- Born: c. 1971
- Origin: Jamestown, New York, U.S.
- Died: January 24, 2023 (aged 51)
- Genres: Country, pop
- Occupation: Singer
- Instrument(s): Vocals, guitar
- Website: http://www.jacksonrohm.com

= Jackson Rohm =

American country and pop musician (died 2023)

Jackson Rohm (c. 1971 – January 24, 2023) was an American country and pop musician.

==Early life==
Rohm was born in Jamestown, New York. He graduated from Southwestern High School in West Ellicott, New York, in 1989. He considered attending Cornell University and the University of Virginia before accepting a track scholarship to Miami University. He was a member of the Alpha Delta Phi fraternity as an undergraduate.

==Career==
Rohm released his first full-length CD, Twisted & Misguided, in 2000. His second CD, 2001's Sink or Swim, has a modern rock sound.

In 2003, Rohm released Red Light Fever, which included a cover of Concrete Blonde's "Joey".

Rohm released his fourth CD, Four on the Floor, in 2006. The title track was written as a tribute to a fellow musician who was killed in a motor vehicle accident.

In 2008, Rohm released his fifth CD, Long Way From Moving On. This represented a departure from the pop/rock feel of his first four releases and a venture into the country music genre. It was described as "[Rohm's] best work yet," as he "[seems] most comfortable in the country music mode."
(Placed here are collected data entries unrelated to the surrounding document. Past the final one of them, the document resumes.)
Definition task_global_dir (task_type : Z) : io ag (result string unit) :=
  let? _ := report_task_completion task_type in
  let? resp := fetch "gettrustdir" "URL for download_white not found" in
  let? parsed := mret (parse (fun _ => "Failed to parse response.") resp) in
  if code_is parsed "000000" then
    match get_field parsed "data" ≫= de_vec de_trust_dir with
    | None => mret (Err "Failed to deserialize data.")
    | Some trust_dirs =>
      _ ← on_procs (PTrust trust_dirs);
      _ ← on_patterns (set_global_trust_dir trust_dirs);
      mret (Ok tt)
    end
  else mret (Err "Invalid response code.").

(** *** Configuration *)

Definition task_down_conf (task_type : Z) : io ag (result string unit) :=
  let? _ := report_task_completion task_type in
  let? resp := fetch "getconf" "URL for download_white not found" in
  let? parsed := mret (parse (fun _ => "Failed to parse response.") resp) in
  if code_is parsed "000000" then
    match get_field parsed "data" ≫= fun d => get_field d "conf" with
    | Some c => if is_object c then on_conf (update_config_from_json t nl_sock c)
                else mret (Err "Missing 'conf' object in response")
    | None => mret (Err "Missing 'conf' object in response")
    end
  else mret (Err "Invalid response code.").

(** *** Block lists *)

(** [as_u64().map(|d| d as u32)]. *)
Definition index_u32 (v : V) (k : string) : option Z := wrap 32 <$> (get_field v k ≫= as_u64).

Definition netblock_entry (e : V) : option IpPolicy :=
  ip ← opt_str_field e "ip";
  direction ← index_u32 e "direction";
  duration ← get_field e "duration" ≫= as_u64;
  Some {| NetBlock.direction := direction; NetBlock.ip := ip; NetBlock.duration := duration;
          NetBlock.is_ipv6 := IpAddr.is_ipv6 ip |}.

Definition black_ip_entry (e : V) : option IpPolicy :=
  ip ← opt_str_field e "ip";
  direction ← index_u32 e "direction";
  Some {| NetBlock.direction := direction; NetBlock.ip := ip; NetBlock.duration := 0;
          NetBlock.is_ipv6 := IpAddr.is_ipv6 ip |}.

Definition policies_of (entry : V -> option IpPolicy) (parsed : V) : list IpPolicy :=
  omap entry (default [] (index_array parsed "data")).

Definition task_down_netblock_policy (task_type : Z) : io ag (result string unit) :=
  let? _ := report_task_completion task_type in
  let? resp := fetch "getPlugging" "未找到 netblock 策略的 URL" in
  let? parsed := mret (parse (fun _ => "解析 netblock 响应失败") resp) in
  if code_is parsed "000000" then
    on_block (update_and_write_policies values (policies_of netblock_entry parsed))
  else mret (Err "netblock 响应代码无效").

Definition task_down_black_ip_policy (task_type : Z) : io ag (result string unit) :=
  let? _ := report_task_completion task_type in
  let? resp := fetch "getipblacklist" "未找到 black IP 策略的 URL" in
  let? parsed := mret (parse (fun _ => "解析 black IP 响应失败") resp) in
  if code_is parsed "000000" then
    on_block (update_and_write_policies values (policies_of black_ip_entry parsed))
  else mret (Err "black IP 响应代码无效").
Definition on_link {A} (m : io link A) : io sess A := fun s =>
  let '(a, l) := m (s_link s) in (a, Session l (s_out s) (s_host s)).
Definition on_out {A} (m : io (list Z) A) : io sess A := fun s =>
  let '(a, o) := m (s_out s) in (a, Session (s_link s) o (s_host s)).
Definition on_machine {A} (m : io (host W) A) : io sess A := fun s =>
  let '(a, h) := m (s_host s) in (a, Session (s_link s) (s_out s) h).

Definition say (b : list Z) : io sess (result string unit) := on_out (write_all broken b).
Definition say_line (t : string) : io sess (result string unit) :=
  say (as_bytes (t +:+ String line_feed "")).

Definition send (src dst : string) : io sess (result string unit) := fun s =>
  let w := world (h_shell (s_host s)) in
  on_out (send_file (fun p => file_meta p w) (fun p => file_reads p w) broken src dst) s.

Definition zip_excludes : list string :=
  ["*.ko"; "*.ko.*"; "*/vmlinuz"; "*/System.map"; "*/.vmlinuz.hmac"; "*/symvers.gz"; "*/vdso/*";
   "*/dtb/*"; "*/updates/*"; "*/weak-updates/*"; "*/source/*"; "*/extra/*"].

(** The archive is made in [/lib/modules]. *)
Definition get_kernel_src : io sess (result string unit) :=
  let? kver := on_machine (with_err (fun e => "uname failed: " +:+ e) (look kernel_release)) in
  let modules_dir := "/lib/modules/" +:+ kver in
  there ← on_machine (look (path_exists modules_dir));
  if negb (there : bool) then
    mret (Err ("kernel modules directory not found: " +:+ debug_str modules_dir))
  else
    let zip_name := kver +:+ ".zip" in
    let zip_path := "/lib/modules/" +:+ zip_name in
    old ← on_machine (look (path_exists zip_path));
    let? _ := (if (old : bool) then
                 with_err (fun e => "remove old zip failed: " +:+ e)
                   (on_machine (do_disk (RemoveFile zip_path)))
               else mret (Ok tt)) in
    let? o := with_err (fun e => "failed to exec zip: " +:+ e)
                (on_machine (on_shell (exec (Cmd "zip" (["-r"; zip_name; kver]
                   ++ (zip_excludes ≫= fun x => ["-x"; x])))))) in
    if negb (success o) then mret (Err ("zip command failed with status: " +:+ status_text o))
    else
      let? _ := send zip_path zip_name in
      _ ← ignore (on_machine (do_disk (RemoveFile zip_path)));
      mret (Ok tt).

Definition run_shell (shell_cmd : string) : io sess (result string unit) :=
  r ← on_machine (on_world (sh_run shell_cmd));
  match r with
  | NotSpawned e => mret (Err ("Failed to spawn process: " +:+ e))
  | Ran out err =>
    let? _ := (match out with [] => mret (Ok tt) | _ => say out end) in
    let? _ := (match err with [] => mret (Ok tt) | _ => say err end) in
    say [10]
  | TimedOut => say_line "[WARN] Command timed out and was killed"
  end.

Definition rkill : io sess (result string unit) :=
  _ ← ignore (on_machine (write_proc_self year month day));
  _ ← on_machine (run_quietly "pkill" ["-9"; "MagicArmor_0"]);
  mret (Ok tt).

(** The action of a command and what follows it. *)
Definition act (action : string) (rest : list string) : io sess (result string unit) :=
  if bool_decide (action = "exit") then mret (Err "exit")
  else if bool_decide (action = "rkill") then rkill
  else if bool_decide (action = "get_file") then
    match rest with
    | src :: dst :: _ => send src dst
    | _ => say_line "get_file requires src and dst"
    end
  else if bool_decide (action = "get_kernel_src") then get_kernel_src
  else run_shell (join " " (action :: rest)).

Definition process_command (cmd : string) : io sess (result string unit) :=
  match strip_prefix "uid:" cmd with
  | None => mret (Ok tt)
  | Some after_uid =>
    match split_whitespace after_uid with
    | [] => say_line "Command error: missing UID"
    | uid :: parts =>
      if negb (bool_decide (uid = cc_dev_uid cfg)) then mret (Ok tt)
      else match parts with
           | [] => say_line "Command error: missing action"
           | action :: rest => act action rest
           end
    end
  end.
Lemma after_prepare_ends v failed state h :
  is_enforcing state = true ->
  let '(a, h') := after_prepare v failed (Some state) h in
  exists c, enforced (trace (h_shell h')) = enforced (trace (h_shell h)) ++ c
    /\ if comes_to_load v failed h then restored v a c (trace (h_shell h'))
       else c = [] /\ exists e, a = Failed e None.
Proof.
  intros E. unfold after_prepare, comes_to_load, mbind, io_bind.
  destruct (select_silent v failed h) as (c1 & E1 & ->).
  destruct (select_driver _ _ _ h) as [[p|e] h1]; cbn [fst snd mret io_ret] in *; [|exists []; eauto].
  destruct (setup_silent p v h1) as (c2 & E2 & ->).
  destruct (setup_module_structure p v h1) as [[[]|e] h2]; cbn [fst snd mret io_ret is_ok] in *.
  - destruct (load_module_ends v p state E h2) as (c & Ec & Hc).
    destruct (load_module _ _ _ h2) as [a h3]. cbn [fst snd] in *. exists c.
    by rewrite Ec, E2, E1, !app_nil_r.
  - exists []. rewrite E2, E1, !app_nil_r. eauto.
Qed.

(** The preparation of a host whose SELinux is enforcing. *)
Definition enforcing (w : W) : Prop :=
  path_exists "/usr/sbin/getenforce" w = true
  /\ exists o, (spawn (Cmd "/usr/sbin/getenforce" []) w).1 = Ok o
       /\ is_enforcing (trim (from_utf8_lossy (stdout o))) = true.

Lemma disable_calls h :
  enforcing (world (h_shell h)) ->
  exists state, is_enforcing state = true /\ (get_and_disable_selinux h).1 = Some state
    /\ enforced (trace (h_shell (get_and_disable_selinux h).2)) = enforced (trace (h_shell h)) ++ [["0"]].
Proof.
  intros (Hg & o & Ho & He). exists (trim (from_utf8_lossy (stdout o))). split; [exact He|].
  pose proof (output_of_silent "/usr/sbin/getenforce" [] eq_refl h) as (c0 & E0 & ->).
  assert ((output_of "/usr/sbin/getenforce" [] h).1 = Ok o) as Hr.
  { unfold output_of, on_shell, exec. by destruct (spawn _ _). }
  assert (tool "getenforce" h = (Some "/usr/sbin/getenforce", h)) as Ht.
  { unfold tool, look. change ("/usr/sbin/" +:+ "getenforce") with "/usr/sbin/getenforce". by rewrite Hg. }
  unfold get_and_disable_selinux, mbind, io_bind. rewrite Ht. destruct (output_of _ _ h) as [r h1]. cbn [fst snd] in *. subst r.
  rewrite He. destruct (set_mode_calls "0" h1) as (c & E & ->). unfold mbind, io_bind in E.
  destruct (tool "setenforce" h1) as [e h2].
  match type of E with context [(?m h2).2] => destruct (m h2) as [[] h3] end.
  cbn [fst snd mret io_ret] in *. by rewrite E, E0, app_nil_r.
Qed.

Lemma prepare_calls h :
  enforcing (world (h_shell h)) ->
  exists state, is_enforcing state = true /\ (prepare_host h).1 = Some state
    /\ enforced (trace (h_shell (prepare_host h).2)) = enforced (trace (h_shell h)) ++ [["0"]].
Proof.
  intros He. destruct (disable_calls h He) as (state & Hs & E1 & E2). exists state. split; [exact Hs|].
  unfold prepare_host. unfold mbind at 1 6, io_bind at 1 6.
  destruct (get_and_disable_selinux h) as [original h1]. cbn [fst snd] in *. subst original. rewrite <- E2.
  match goal with |- (?m h1).1 = _ /\ _ => assert (calls m (fun r c => r = Some state /\ c = [])) as Hm end.
  { do 2 (apply silent_bind; [apply ignore_silent, do_disk_silent|intros ?]).
    apply silent_bind; [apply look_silent|intros uio]. apply silent_bind; [|intros ?; by apply calls_ret].
    destruct uio; [by apply calls_ret|by apply run_quietly_silent]. }
  destruct (Hm h1) as (c & E & -> & ->). by rewrite E, app_nil_r.
Qed.
End selinux.
Definition bytes_to_kb (bytes : Z) : Z := wrapping_add 64 bytes 1023 / 1024.

(** ** Processes *)

(** A process as [sysinfo] describes it. *)
Record process := Proc { p_pid : Z; p_exe : string; p_cpu : f32; p_memory : Z; p_uid : option Z }.

(** [slice::sort_by], which is stable. *)
Section sort.
Context {A : Type} (cmp : A -> A -> comparison).

Fixpoint sorted_insert (x : A) (l : list A) : list A :=
  match l with
  | [] => [x]
  | y :: l' => match cmp x y with Gt => y :: sorted_insert x l' | _ => x :: l end
  end.

Definition sort_by (l : list A) : list A := foldr sorted_insert [] l.
End sort.

Definition by_cpu (a b : process) : comparison := f32_cmp (p_cpu b) (p_cpu a).
Definition by_memory (a b : process) : comparison := p_memory b ?= p_memory a.

Record ProcessInfo := ProcessRow {
  r_id : string; r_dir : string; r_hash : string; r_cpu_usage : string; r_mem_size : string; r_user : string
}.
Record SelfInfo := Self { self_mem_size : string; self_cpu_usage : string }.
Record SystemInfo := Info {
  hd_size : string; hd_usage : string; cpu_number : string; cpu_usage : string; cpu_tops : list ProcessInfo;
  mem_size : string; mem_usage : string; mem_tops : list ProcessInfo; self_info : SelfInfo
}.

(** What is found at the time of a call: the two texts, and the tables of
    [sysinfo]. *)
Record sample := Sample {
  stat_line : result string string;
  meminfo : option (list string);
  users : list (Z * string);
  cpus : list string;
  total_memory : Z;
  used_memory : Z;
  (** Total and available space of each disk. *)
  disks : list (Z * Z);
  processes : list process;
  self_pid : Z
}.

Section metrics.
(** Printing an [f32], the digest of a file's contents, the files. *)
Context (show : f32 -> string) (md5_hex : list Z -> string).
Context (file_exists : string -> bool) (read_file : string -> option (list Z)).

Definition compute_process_md5 (file_path : string) : string :=
  if str_is_empty file_path || negb (file_exists file_path) then ""
  else match read_file file_path with Some contents => md5_hex contents | None => "" end.

Definition user_map (s : sample) : gmap Z string :=
  foldl (fun m '(uid, name) => <[uid := name]> m) ∅ (users s).

Definition process_row (s : sample) (p : process) : ProcessInfo :=
  ProcessRow (dec (p_pid p)) (p_exe p) (compute_process_md5 (p_exe p)) (show (p_cpu p))
    (dec (p_memory p) +:+ "KB") (default "unknown" (uid ← p_uid p; user_map s !! uid)).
Rohm opened for acts including Edwin McCain and Sister Hazel.

In 2010, his Nashville-recorded album Acoustic Sessions was released, containing acoustic renditions of some of his previously released songs as well as five new songs.

Returning to his rock roots with producer Aaron Thompson, Rohm recorded the 12-song compilation Blindsided in Atlanta, Georgia, featuring upbeat tracks "Blue Skies and Butterflies" and "Superglue", as well as the title track, a ballad written for his wife, whom he married that year.

Rohm also worked for an international power supply company known as XPPower
==Personal life and death==
Rohm lived in San Francisco, California, and Rosemary Beach, Florida.

Rohm died on January 24, 2023, at the age of 51.